A film version of “Affliction,” adapted and directed by Paul Schrader and also released in 1997, starred Sissy Spacek, Nick Nolte, Willem Dafoe and James Coburn. It was nominated for two Oscars, and Coburn won for best supporting actor.

Banks received many awards and fellowships. He was a member of Phi Beta Kappa and the Academy of Arts and Letters and served as president of the International Parliament of Writers. He was the official New York state author from 2004 to 2008.

His marriage to Gunst ended in divorce in 1977. A third marriage, to Kathy Walton, a book editor, in 1982, ended in divorce in 1988. He married poet Chase Twichell in 1989.

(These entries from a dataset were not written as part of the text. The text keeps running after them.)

(** * Voice Commander: the voice command interpretation pipeline

    A shallow embedding of the command matcher, the command sequencer, the
    confirmation coordinator, the learning store and the offline engine's
    transcription queue, with the properties of the design document stated
    and settled against them.

    Sources embedded here:
    - [VoiceRecognition]            (keyword table, [parseCommand]);
    - [AdvancedVoiceRecognition]    (pattern tables, matcher, sequencer,
                                     learning store, persistence);
    - [UnifiedVoiceRecognition]     (the methods it offers to its
                                     collaborators);
    - [ConfirmationSystem]          (confirmation state machine);
    - [WhisperWASMEngine]           ([processAudioData],
                                     [processQueuedAudio], [start], [stop],
                                     the callbacks of [initializeComponents]);
    - [AudioProcessor]              (voice activity detection, recording,
                                     [updateVADConfig]). *)

From Stdlib Require Import NArith ZArith QArith List Bool String Ascii Lia.
Import ListNotations.

Set Implicit Arguments.

(* ===================================================================== *)
(** * Part I. The embedding                                               *)
(* ===================================================================== *)

(** ** ECMAScript strings

    A string value is a finite sequence of UTF-16 code units.  Literals of
    the source are written as UTF-8 text and decoded by [utf16]. *)

Module JsString.

Definition code_unit := N.
Definition jsstring := list code_unit.

(** UTF-8 bytes to code points: [need] continuation bytes are still
    expected for the code point whose high bits are in [acc]. *)
Fixpoint utf8_points (need : nat) (acc : N) (bs : list N) : list N :=
  match bs with
  | [] => []
  | b :: bs' =>
      match need with
      | O =>
          if b <? 128 then b :: utf8_points 0 0 bs'
          else if b <? 224 then utf8_points 1 (N.land b 31) bs'
          else if b <? 240 then utf8_points 2 (N.land b 15) bs'
          else utf8_points 3 (N.land b 7) bs'
      | S O => (acc * 64 + N.land b 63) :: utf8_points 0 0 bs'
      | S n => utf8_points n (acc * 64 + N.land b 63) bs'
      end
  end%N.

(** A code point as one code unit, or as a surrogate pair above the BMP. *)
Definition utf16_units (cp : N) : list code_unit :=
  if (cp <? 65536)%N then [cp]
  else [55296 + N.shiftr (cp - 65536) 10; 56320 + N.land (cp - 65536) 1023]%N.

Definition utf16 (s : string) : jsstring :=
  flat_map utf16_units
    (utf8_points 0 0 (map (fun b => N.of_nat (nat_of_ascii b)) (list_ascii_of_string s))).

(** [a === b] on strings. *)
Fixpoint eqb (a b : jsstring) : bool :=
  match a, b with
  | [], [] => true
  | x :: a', y :: b' => (x =? y)%N && eqb a' b'
  | _, _ => false
  end.

(** [s.startsWith(p)]. *)
Fixpoint startsWith (s p : jsstring) : bool :=
  match p, s with
  | [], _ => true
  | _ :: _, [] => false
  | y :: p', x :: s' => (x =? y)%N && startsWith s' p'
  end.

(** [s.includes(p)]: [p] occurs at some index of [s]. *)
Fixpoint includes (s p : jsstring) : bool :=
  startsWith s p ||
  match s with
  | [] => false
  | _ :: s' => includes s' p
  end.

(** [s.split(c)] for a one-unit separator [c]. *)
Fixpoint split (c : code_unit) (s : jsstring) : list jsstring :=
  match s with
  | [] => [[]]
  | x :: s' =>
      if (x =? c)%N then [] :: split c s'
      else match split c s' with
           | [] => [[x]]
           | w :: ws => (x :: w) :: ws
           end
  end.

(** [s.replace(p, '')] with a string pattern: the first occurrence of [p]
    is removed. *)
Fixpoint remove_first (p s : jsstring) : jsstring :=
  if startsWith s p then skipn (List.length p) s
  else match s with
       | [] => []
       | x :: s' => x :: remove_first p s'
       end.

(** [a.join(sep)]. *)
Fixpoint join (sep : jsstring) (l : list jsstring) : jsstring :=
  match l with
  | [] => []
  | [a] => a
  | a :: l' => a ++ sep ++ join sep l'
  end.

(** WhiteSpace and LineTerminator code units, which [trim] strips:
    TAB, VT, FF, SP, NBSP, ZWNBSP, the Zs category, LF, CR, LS, PS. *)
Definition isWhiteSpace (c : code_unit) : bool :=
  ((c =? 9) || (c =? 10) || (c =? 11) || (c =? 12) || (c =? 13) ||
   (c =? 32) || (c =? 160) || (c =? 5760) ||
   ((8192 <=? c) && (c <=? 8202)) ||
   (c =? 8232) || (c =? 8233) || (c =? 8239) || (c =? 8287) ||
   (c =? 12288) || (c =? 65279))%N.

Fixpoint trimStart (s : jsstring) : jsstring :=
  match s with
  | [] => []
  | x :: s' => if isWhiteSpace x then trimStart s' else s
  end.

Definition trim (s : jsstring) : jsstring :=
  rev (trimStart (rev (trimStart s))).

(** The truth value of a string in a condition: only [''] is falsy. *)
Definition truthy (s : jsstring) : bool :=
  match s with
  | [] => false
  | _ :: _ => true
  end.

End JsString.

Import JsString.

Definition command := jsstring.

(** The record [saveUserLearning] serialises:
    [{ userPatterns: [[command, [phrase, ...]], ...],
       learnedCommands: [[phrase, command], ...], timestamp }]. *)
Record learningData : Type := {
  ld_userPatterns : list (command * list jsstring);
  ld_learnedCommands : list (jsstring * command);
  ld_timestamp : Z
}.

(** What the program takes from its platform:
    - [String.prototype.toLowerCase];
    - [JSON.stringify] and [JSON.parse] on the learning record, with the
      text they exchange through [localStorage]; a text that does not
      parse to such a record is [None] ([JSON.parse] or the destructuring
      of its result throws).
    The matcher, the learning store and the state machines are stated over
    any such platform. *)
Class Platform : Type := {
  toLowerCase : jsstring -> jsstring;
  storedText : Type;
  JSON_stringify : learningData -> storedText;
  JSON_parse : storedText -> option learningData
}.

She survives him, along with Lea Banks, his daughter from his first marriage; three daughters, Caerthan, Maia and Danis Banks, from his second marriage; a brother, Stephen; a sister, Linda Banks; a half sister, Kathleen Banks-Nutter; two grandchildren; and a great-granddaughter.

Banks’ own intentions as a writer are summed up in his narrator’s closing lines in “Continental Drift”:

“Good cheer and mournfulness over lives other than our own, even wholly invented lives — no, especially wholly invented lives — deprive the world as it is of some of the greed it needs to continue to be itself. Sabotage and subversion, then, are this book’s objectives. Go, my book, and help destroy the world as it is.”